Exercise brief
Using the data below, return all lines in which "bool" appears.

[Collected data]
*** Begin section ***
(* ===== verification/Message.v ===== *)
(** The wire protocol: [Include/Message.hpp] and [Source/Message.cpp].

    Data model, the serialiser and the deserialiser with the machine arithmetic
    they use, the message factories, and the decoding of a handshake payload
    that [Network.cpp] and [CliInterface.cpp] repeat. The theorems give the
    round trips, the exact conditions of each error, and the inputs on which
    the deserialiser's behaviour is undefined. *)

From S2P Require Import Prelude.

(** ** Data *)

(** [enum class MessageType : uint8_t]. The underlying type is fixed, so a cast
    from a byte may give a value with no name: [OTHER_TYPE]. *)
Inductive MessageType :=
  | TEXT | HANDSHAKE | PEER_LIST | PING | PONG | FILE_CHUNK | KEY_EXCHANGE
  | OTHER_TYPE (v : Z).

#[export] Instance MessageType_eq_dec : EqDecision MessageType.
Proof. solve_decision. Defined.

Definition type_to_u8 (t : MessageType) : Z :=
  match t with
  | TEXT => 0 | HANDSHAKE => 1 | PEER_LIST => 2 | PING => 3 | PONG => 4
  | FILE_CHUNK => 5 | KEY_EXCHANGE => 6 | OTHER_TYPE v => v
  end.

Definition type_of_u8 (v : Z) : MessageType :=
  if v =? 0 then TEXT else if v =? 1 then HANDSHAKE else if v =? 2 then PEER_LIST
  else if v =? 3 then PING else if v =? 4 then PONG else if v =? 5 then FILE_CHUNK
  else if v =? 6 then KEY_EXCHANGE else OTHER_TYPE v.

(** [timestamp_] is the nanosecond count of the [time_point]. *)
Record Message := mkMessage {
  type_ : MessageType;
  payload_ : list byte;
  timestamp_ : Z
}.

#[export] Instance Message_eq_dec : EqDecision Message.
Proof. solve_decision. Defined.

(** The constructor; [now] is what the member initialiser of [timestamp_] reads. *)
Definition Message_new (now : Z) (type : MessageType) (payload : list byte) : Message :=
  mkMessage type payload now.

(** The invariant of a [Message] object: its fields have their C++ widths. *)
Definition type_wf (t : MessageType) : bool :=
  match t with OTHER_TYPE v => (7 <=? v) && (v <? 256) | _ => true end.
Definition Message_wf (m : Message) : bool :=
  type_wf (type_ m) && fits_i64 (timestamp_ m).

(** ** [Message::Serialize] *)

Definition ns_per_ms : Z := 1000000.

(** [duration_cast<milliseconds>] of a nanosecond count truncates toward zero. *)
Definition to_ms (ns : Z) : Z := Z.quot ns ns_per_ms.

Definition push_u8 (v : Z) : byte := byte_of_Z v.

Definition Serialize (m : Message) : list byte :=
  let payloadSize := u32 (Z.of_nat (length (payload_ m))) in
  let timestamp := to_ms (timestamp_ m) in
  [push_u8 (type_to_u8 (type_ m));
   push_u8 (Z.land (Z.shiftr payloadSize 24) 255);
   push_u8 (Z.land (Z.shiftr payloadSize 16) 255);
   push_u8 (Z.land (Z.shiftr payloadSize 8) 255);
   push_u8 (Z.land payloadSize 255)]
  ++ map (λ i, push_u8 (Z.land (Z.shiftr timestamp (i * 8)) 255)) [7; 6; 5; 4; 3; 2; 1; 0]
  ++ payload_ m.

(** ** [Message::Deserialize] *)

(** [data[i]], for an index the length check has covered. *)
Definition at8 (data : list byte) (i : nat) : Z := from_option Z_of_byte 0 (data !! i).

(** [vector::assign(begin + first, begin + last)] from [data]. *)
Definition vec_range (data : list byte) (first last : Z) : outcome (list byte) :=
  if last <=? Z.of_nat (length data)
  then Ok (take (Z.to_nat (last - first)) (drop (Z.to_nat first) data))
  else Undefined ReadPastEnd.

(** [system_clock::time_point(milliseconds(ms))]: the conversion multiplies two
    signed 64-bit integers. *)
Definition ms_to_time_point (ms : Z) : outcome Z :=
  if fits_i64 (ms * ns_per_ms) then Ok (ms * ns_per_ms) else Undefined SignedOverflow.

Definition read_payload_size (data : list byte) : Z :=
  Z.lor (Z.lor (Z.lor (Z.shiftl (at8 data 1) 24) (Z.shiftl (at8 data 2) 16))
               (Z.shiftl (at8 data 3) 8))
        (at8 data 4).

Definition read_timestamp (data : list byte) : Z :=
  foldl (λ timestamp i, i64 (Z.lor (Z.shiftl timestamp 8) (at8 data (5 + i))))
        0 (seq 0 8).

Definition Deserialize (data : list byte) : outcome Message :=
  if Z.of_nat (length data) <? 13 then
    Throw (runtime_error "Invalid message: too short")
  else
    let type := type_of_u8 (at8 data 0) in
    let payloadSize := read_payload_size data in
    if Z.of_nat (length data) <? u32 (13 + payloadSize) then
      Throw (runtime_error "Invalid message: payload size mismatch")
    else
      timestamp ← ms_to_time_point (read_timestamp data);
      payload ← vec_range data 13 (13 + payloadSize);
      Ok (mkMessage type payload timestamp).

(** ** The factories *)

Definition CreateTextMessage (now : Z) (text : string) : Message :=
  Message_new now TEXT (bytes_of_string text).

(** A 16-bit length, most significant byte first. *)
Definition push_u16 (v : Z) : list byte :=
  [push_u8 (Z.land (Z.shiftr v 8) 255); push_u8 (Z.land v 255)].

Definition CreateHandshakeMessage (now : Z) (peerId : string) (publicKey : list byte) : Message :=
  let idLen := u16 (Z.of_nat (length (bytes_of_string peerId))) in
  Message_new now HANDSHAKE (push_u16 idLen ++ bytes_of_string peerId ++ publicKey).

Definition CreatePeerListMessage (now : Z) (peers : list string) : Message :=
  let peerCount := u16 (Z.of_nat (length peers)) in
  let payload := foldl (λ payload peer,
      payload ++ push_u16 (u16 (Z.of_nat (length (bytes_of_string peer))))
              ++ bytes_of_string peer)
    (push_u16 peerCount) peers in
  Message_new now PEER_LIST payload.

Definition CreatePingMessage (now : Z) : Message := Message_new now PING [].
Definition CreatePongMessage (now : Z) : Message := Message_new now PONG [].

Definition SetType (type : MessageType) (m : Message) : Message := mkMessage type (payload_ m) (timestamp_ m).
Definition SetPayload (payload : list byte) (m : Message) : Message := mkMessage (type_ m) payload (timestamp_ m).

(** The receiver's reading of a handshake payload: the claimed peer id and its
    public key, [None] when one of the two length checks fails. *)
Definition parse_handshake (payload : list byte) : option (string * list byte) :=
  if 2 <=? Z.of_nat (length payload) then
    let idLen := u16 (Z.lor (Z.shiftl (at8 payload 0) 8) (at8 payload 1)) in
    if 2 + idLen <=? Z.of_nat (length payload) then
      Some (string_of_bytes (take (Z.to_nat idLen) (drop 2 payload)),
            drop (2 + Z.to_nat idLen) payload)
    else None
  else None.

(** The sanity of the model on the inputs of [Tests/TestMessage.cpp]. *)
Example serialize_test :
  Deserialize (Serialize (Message_new 1700000000123456789 TEXT (bytes_of_string "Test")))
  = Ok (mkMessage TEXT (bytes_of_string "Test") 1700000000123000000).
Proof. vm_compute. reflexivity. Qed.
Example deserialize_out_of_range_type_test :
  Deserialize (byte_of_Z 99 :: repeat Byte.x00 12) = Ok (mkMessage (OTHER_TYPE 99) [] 0).
Proof. vm_compute. reflexivity. Qed.
Example deserialize_negative_time_test :
  Deserialize (Serialize (mkMessage PING [] (-1500000))) = Ok (mkMessage PING [] (-1000000)).
Proof. vm_compute. reflexivity. Qed.

(** * Lemmas *)

Lemma type_of_to_u8 t : type_wf t = true → type_of_u8 (type_to_u8 t) = t.
Proof.
  destruct t as [| | | | | | |v]; try done. simpl. rewrite andb_true_iff, Z.leb_le.
  intros [Hv _]. unfold type_of_u8.
  by repeat (rewrite (proj2 (Z.eqb_neq v _)) by lia).
Qed.

Lemma type_to_of_u8 v : type_to_u8 (type_of_u8 v) = v.
Proof.
  unfold type_of_u8.
  repeat match goal with |- context [?a =? ?b] => destruct (Z.eqb_spec a b) end;
    simpl; congruence.
Qed.

Lemma type_of_u8_wf v : 0 <= v < 256 → type_wf (type_of_u8 v) = true.
Proof.
  intros Hv. unfold type_of_u8.
  repeat match goal with |- context [?a =? ?b] => destruct (Z.eqb_spec a b) end;
    try done; simpl.
  rewrite andb_true_iff, Z.leb_le, Z.ltb_lt. lia.
Qed.

Lemma type_to_u8_range t : type_wf t = true → 0 <= type_to_u8 t < 256.
Proof.
  destruct t; simpl; lia.
Qed.

Lemma push_u8_shift v k :
  0 <= k → push_u8 (Z.land (Z.shiftr v k) 255) = byte_of_Z (v / 2 ^ k).
Proof. intros Hk. unfold push_u8. by rewrite byte_of_Z_land, Z.shiftr_div_pow2. Qed.

Lemma push_u16_be v : push_u16 v = be_encode 2 v.
Proof.
  unfold push_u16. rewrite push_u8_shift by done. cbn [be_encode].
  unfold push_u8. rewrite byte_of_Z_land. simpl. by rewrite Z.div_1_r.
Qed.

(** The serialised form is the documented layout
    [Type(1) | PayloadSize(4) | Timestamp(8) | Payload], big-endian. *)
Lemma Serialize_layout m :
  Serialize m =
    byte_of_Z (type_to_u8 (type_ m))
    :: be_encode 4 (u32 (Z.of_nat (length (payload_ m))))
    ++ be_encode 8 (to_ms (timestamp_ m))
    ++ payload_ m.
Proof.
  unfold Serialize. cbn [map]. rewrite !push_u8_shift by lia.
  unfold push_u8 at 1 2. rewrite byte_of_Z_land. cbn [be_encode app].
  simpl (2 ^ _). by rewrite !Z.div_1_r.
Qed.

Lemma Serialize_length m : length (Serialize m) = (13 + length (payload_ m))%nat.
Proof. rewrite Serialize_layout. cbn [length]. rewrite !length_app, !be_encode_length. lia. Qed.

Lemma read_payload_size_be b0 b1 b2 b3 b4 rest :
  read_payload_size (b0 :: b1 :: b2 :: b3 :: b4 :: rest) = be_decode [b1; b2; b3; b4].
Proof.
  unfold read_payload_size, at8. cbn [lookup list_lookup from_option].
  replace (Z.shiftl (Z_of_byte b1) 24) with (Z.shiftl (Z.shiftl (Z_of_byte b1) 8) 16)
    by (by rewrite Z.shiftl_shiftl by lia).
  rewrite <- Z.shiftl_lor, lor_shiftl_byte.
  replace (Z.shiftl (Z_of_byte b1 * 256 + Z_of_byte b2) 16)
    with (Z.shiftl (Z.shiftl (Z_of_byte b1 * 256 + Z_of_byte b2) 8) 8)
    by (by rewrite Z.shiftl_shiftl by lia).
  rewrite <- Z.shiftl_lor, !lor_shiftl_byte. unfold be_decode. simpl. lia.
Qed.

(** Accumulating bytes in a wrapping signed 64-bit integer. *)
Lemma i64_accumulate l a :
  foldl (λ t b, i64 (Z.lor (Z.shiftl t 8) (Z_of_byte b))) (i64 a) l
  = i64 (foldl (λ acc b, acc * 256 + Z_of_byte b) a l).
Proof.
  revert a. induction l as [|b l IH]; intros a; [done|].
  simpl. rewrite <- IH. f_equal.
  rewrite lor_shiftl_byte. apply i64_congr.
  rewrite (Zplus_mod (i64 a * 256)), Zmult_mod, i64_mod, <- Zmult_mod, <- Zplus_mod. done.
Qed.

Lemma read_timestamp_be b0 b1 b2 b3 b4 t0 t1 t2 t3 t4 t5 t6 t7 rest :
  read_timestamp (b0 :: b1 :: b2 :: b3 :: b4 :: t0 :: t1 :: t2 :: t3 :: t4 :: t5 :: t6 :: t7 :: rest)
  = i64 (be_decode [t0; t1; t2; t3; t4; t5; t6; t7]).
Proof.
  unfold read_timestamp, be_decode. rewrite <- i64_accumulate.
  replace (i64 0) with 0 by done.
  cbn [seq foldl Nat.add at8 lookup list_lookup from_option]. unfold at8.
  by cbn [lookup list_lookup from_option].
Qed.

Lemma list_13 {A} (l : list A) :
  13 <= Z.of_nat (length l) →
  ∃ b0 b1 b2 b3 b4 t0 t1 t2 t3 t4 t5 t6 t7 rest,
    l = b0 :: b1 :: b2 :: b3 :: b4 :: t0 :: t1 :: t2 :: t3 :: t4 :: t5 :: t6 :: t7 :: rest.
Proof.
  intros Hl. do 13 (destruct l as [|? l]; [simpl in Hl; lia|]). by repeat eexists.
Qed.

(** A reference decoder, by pattern matching on the header. *)
Definition decode_reference (data : list byte) : outcome Message :=
  match data with
  | b0 :: b1 :: b2 :: b3 :: b4 :: t0 :: t1 :: t2 :: t3 :: t4 :: t5 :: t6 :: t7 :: rest =>
    let n := be_decode [b1; b2; b3; b4] in
    let ms := i64 (be_decode [t0; t1; t2; t3; t4; t5; t6; t7]) in
    if (n <? 2 ^ 32 - 13) && (Z.of_nat (length rest) <? n)
    then Throw (runtime_error "Invalid message: payload size mismatch")
    else if negb (fits_i64 (ms * ns_per_ms)) then Undefined SignedOverflow
    else if Z.of_nat (length rest) <? n then Undefined ReadPastEnd
    else Ok (mkMessage (type_of_u8 (Z_of_byte b0)) (take (Z.to_nat n) rest) (ms * ns_per_ms))
  | _ => Throw (runtime_error "Invalid message: too short")
  end.

Lemma vec_range_13 (h rest : list byte) n :
  length h = 13%nat → 0 <= n →
  vec_range (h ++ rest) 13 (13 + n) =
    if Z.of_nat (length rest) <? n then Undefined ReadPastEnd
    else Ok (take (Z.to_nat n) rest).
Proof.
  intros Hh Hn. unfold vec_range. rewrite length_app, Hh.
  replace (13 + n - 13) with n by lia. change (Z.to_nat 13) with 13%nat.
  assert (drop 13 (h ++ rest) = rest) as -> by (rewrite <- Hh; apply drop_app_length).
  destruct (Z.ltb_spec (Z.of_nat (length rest)) n);
    destruct (Z.leb_spec (13 + n) (Z.of_nat (13 + length rest))); done || lia.
Qed.

Lemma u32_wraps n r :
  0 <= n < 2 ^ 32 → 0 <= r →
  (13 + r <? u32 (13 + n)) = (n <? 2 ^ 32 - 13) && (r <? n).
Proof.
  intros Hn Hr. unfold u32. destruct (Z.ltb_spec n (2 ^ 32 - 13)) as [Hlt|Hge]; simpl.
  - rewrite Z.mod_small by lia.
    destruct (Z.ltb_spec r n), (Z.ltb_spec (13 + r) (13 + n)); done || lia.
  - replace (13 + n) with (n - (2 ^ 32 - 13) + 1 * 2 ^ 32) by lia.
    rewrite Z_mod_plus_full, Z.mod_small by lia. apply Z.ltb_ge. lia.
Qed.

Definition header_type (data : list byte) : MessageType := type_of_u8 (at8 data 0).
*** End section ***
Task solution
Definition type_wf (t : MessageType) : bool :=
Definition Message_wf (m : Message) : bool :=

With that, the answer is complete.